Cameron Lewis. His work to down a Tyler Grassman punt at the half-yard line earned UB two more points a play later, and Grassman-to-Lewis-to-Defensive Line was about as productive an offensive strategy as we saw all day.
The Bad
Offensive playcalling. The small success in the second half, when UB, not FAU, was the team taking advantage of fatigue in the Florida heat, bumps this out of 'Ugly.' Buffalo got a field goal out of Williamson's fumble return, but they did so by running three times to the same gap. The first play of the game was tremendous, a little rollout and short pass to McGill in space, but otherwise it felt like UB couldn't find any rhythm at all. The Bulls had only one drive last longer than five plays.
First half defense overall. Two of the big plays above came in the first half along with two fourth down stops, but FAU moved easily up and down the field, racking up 300 yards. UB looked slow and sluggish in the trenches, but always did just enough to keep the Bulls in range.

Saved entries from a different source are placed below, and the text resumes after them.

(** C1, as the code has it.  When [Generate] returns an error, either the
    error arose before the walk (the root path does not stat, is not a
    directory, or the tree could not be built), and then no generator was
    called at all, neither [StartWalk] nor [StopWalk]; or a call of
    [VisitDir] failed, and then the calls are: [StartWalk] on every
    configured generator, visits none of which failed, the failed visit,
    and [StopWalk] on every configured generator, once for each entry of
    the list (exactly once when no generator is listed twice); the error
    returned is the one of the failed visit, wrapped. *)
Theorem Generate_fatal_error (g : GeneratorCollection) (root : RootStat)
    (w : World) (e' : error) :
  let run := GeneratorCollection_Generate methods Join g root w in
  result run = Some e' ->
  (((exists err, root = StatFails err /\ e' = WithStack err) \/
    (root = StatNotDir /\
     e' = errors_New (RootPath g ++ " is not a directory")%string) \/
    (exists fs dir err,
       root = StatDir fs /\
       NewDirectory Join fs (RootPath g) None = (dir, Some err) /\
       e' = WithStack err)) /\
   calls run = [] /\ store run = w)
  \/
  (exists pre x p f e k,
     calls run =
       ((fun x => CallStartWalk x (RootPath g)) <$> Generators g) ++
       (pre ++ [CallVisitDir x p f (Some e)]) ++
       (CallStopWalk <$> Generators g) /\
     Forall (fun c => is_visit c = true /\ failed c = false) pre /\
     e <> SkipDir /\ e' = wrapped (S (S k)) e /\
     (forall y, stop_count y (calls run) =
                length (filter (fun x => x = y) (Generators g))) /\
     (NoDup (Generators g) ->
      forall y, y ∈ Generators g -> stop_count y (calls run) = 1)).
Proof.
  intros run Hres. destruct root as [err| |fs].
  - left. injection Hres as <-. repeat split; eauto.
  - left. injection Hres as <-. repeat split; eauto.
  - destruct (NewDirectory Join fs (RootPath g) None) as [dir [err|]] eqn:Hdir.
    + left. subst run. unfold GeneratorCollection_Generate in *.
      rewrite Hdir in *. injection Hres as <-.
      repeat split; eauto 10.
    + right.
      destruct (Generate_walk_cases g fs dir w Hdir)
        as (visited & Hcalls & Hin & Hstop & Hcases).
      fold run in Hcalls, Hstop, Hcases.
      destruct Hcases as [[Hnone _]|(pre & x & p & f & e & k & -> & Hne & Hpre & Hr)];
        [congruence|].
      exists pre, x, p, f, e, k.
      split; [exact Hcalls|]. split.
      { apply Forall_app in Hin as [Hin _].
        rewrite Forall_forall in Hin, Hpre |- *. intros c Hc.
        split; [apply (Hin c Hc)|apply (Hpre c Hc)]. }
      split; [exact Hne|]. split; [congruence|]. split; [exact Hstop|].
      intros Hnd y Hy. rewrite Hstop. apply occurrences_NoDup; assumption.
Qed.

(** C6.  When a call of [VisitDir] returns an error other than
    [filepath.SkipDir], it is the last call of [VisitDir] of the run: the
    calls are [StartWalk] on every generator, visits none of which
    failed, the failed visit, and then only [StopWalk], on every
    configured generator, once for each entry of the list (exactly once
    when no generator is listed twice); and [Generate] returns the error
    of the failed visit, wrapped. *)
Theorem VisitDir_failure_aborts_run (g : GeneratorCollection)
    (root : RootStat) (w : World) (c : Call) :
  let run := GeneratorCollection_Generate methods Join g root w in
  c ∈ calls run -> failed c = true ->
  exists pre x p f e k,
    c = CallVisitDir x p f (Some e) /\ e <> SkipDir /\
    calls run =
      ((fun x => CallStartWalk x (RootPath g)) <$> Generators g) ++
      (pre ++ [c]) ++ (CallStopWalk <$> Generators g) /\
    Forall (fun c => is_visit c = true /\ failed c = false) pre /\
    result run = Some (wrapped (S (S k)) e) /\
    (forall y, stop_count y (calls run) =
               length (filter (fun x => x = y) (Generators g))) /\
    (NoDup (Generators g) ->
     forall y, y ∈ Generators g -> stop_count y (calls run) = 1).
Proof.
  intros run Hc Hfailed.
  assert (Hshape : exists fs dir, root = StatDir fs /\
            NewDirectory Join fs (RootPath g) None = (dir, None)).
  { destruct root as [err| |fs]; [inversion Hc|inversion Hc|].
    destruct (NewDirectory Join fs (RootPath g) None) as [dir [err|]] eqn:Hdir;
      [|eauto].
    subst run. unfold GeneratorCollection_Generate in Hc. rewrite Hdir in Hc.
    inversion Hc. }
  destruct Hshape as (fs & dir & -> & Hdir).
  destruct (Generate_walk_cases g fs dir w Hdir)
    as (visited & Hcalls & Hin & Hstop & Hcases).
  fold run in Hcalls, Hstop, Hcases.
  assert (Hcv : c ∈ visited).
  { rewrite Hcalls in Hc. rewrite !elem_of_app in Hc.
    destruct Hc as [Hc|[Hc|Hc]]; [|exact Hc|];
      apply list_elem_of_fmap in Hc as (y & -> & _); discriminate. }
  destruct Hcases as [[_ Hnf]|(pre & x & p & f & e & k & -> & Hne & Hpre & Hr)].
  { rewrite Forall_forall in Hnf. rewrite (Hnf c Hcv) in Hfailed. discriminate. }
  assert (c = CallVisitDir x p f (Some e)) as ->.
  { apply elem_of_app in Hcv as [Hcv|Hcv].
    - rewrite Forall_forall in Hpre. rewrite (Hpre c Hcv) in Hfailed.
      discriminate.
    - apply list_elem_of_singleton in Hcv. exact Hcv. }
  exists pre, x, p, f, e, k.
  split; [reflexivity|]. split; [exact Hne|]. split; [exact Hcalls|]. split.
  { apply Forall_app in Hin as [Hin _].
    rewrite Forall_forall in Hin, Hpre |- *. intros c Hc'.
    split; [apply (Hin c Hc')|apply (Hpre c Hc')]. }
  split; [exact Hr|]. split; [exact Hstop|].
  intros Hnd y Hy. rewrite Hstop. apply occurrences_NoDup; assumption.
Qed.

Penalties. Eight for 75 yards doesn't feel as awful as last week, but a few were backbreakers. A hold that negated a strong Anthone Taylor run, two roughing the passer penalties, and a personal foul on a late hit. No cut blocks this week, but still too many.
The Ugly
Licata in the first half. He didn't have a good game overall, finishing without a touchdown pass for just the third time in this career, but the first half was really awful. I thought FAU's safety came after the senior got happy feet and moved himself into pressure, and then of course he didn't throw the ball downfield enough. The interception was moments away from a coverage sack, but Joe threw too late to his crossing receiver and the route got jumped.
The rest of the offense. Two drives in the second half were all the offense has to go for it. I was surprised at the end of the game to see how many yards Taylor and Johnson racked up, because as I said above, UB had nothing that resembled a sustained drive all day other than one that ended in no points. 3-17 on third down almost earns its own bullet point, but not quite.
Adam Mitcheson missed a kick.
The announcers. We stopped paying attention to this once we had bigger issues, but there were spelling mistakes on graphics, misidentified head coaches, mispronunciations, and more. It was already a pain to find the American Sports "Network," and once we did we got a subpar delivery to say the least.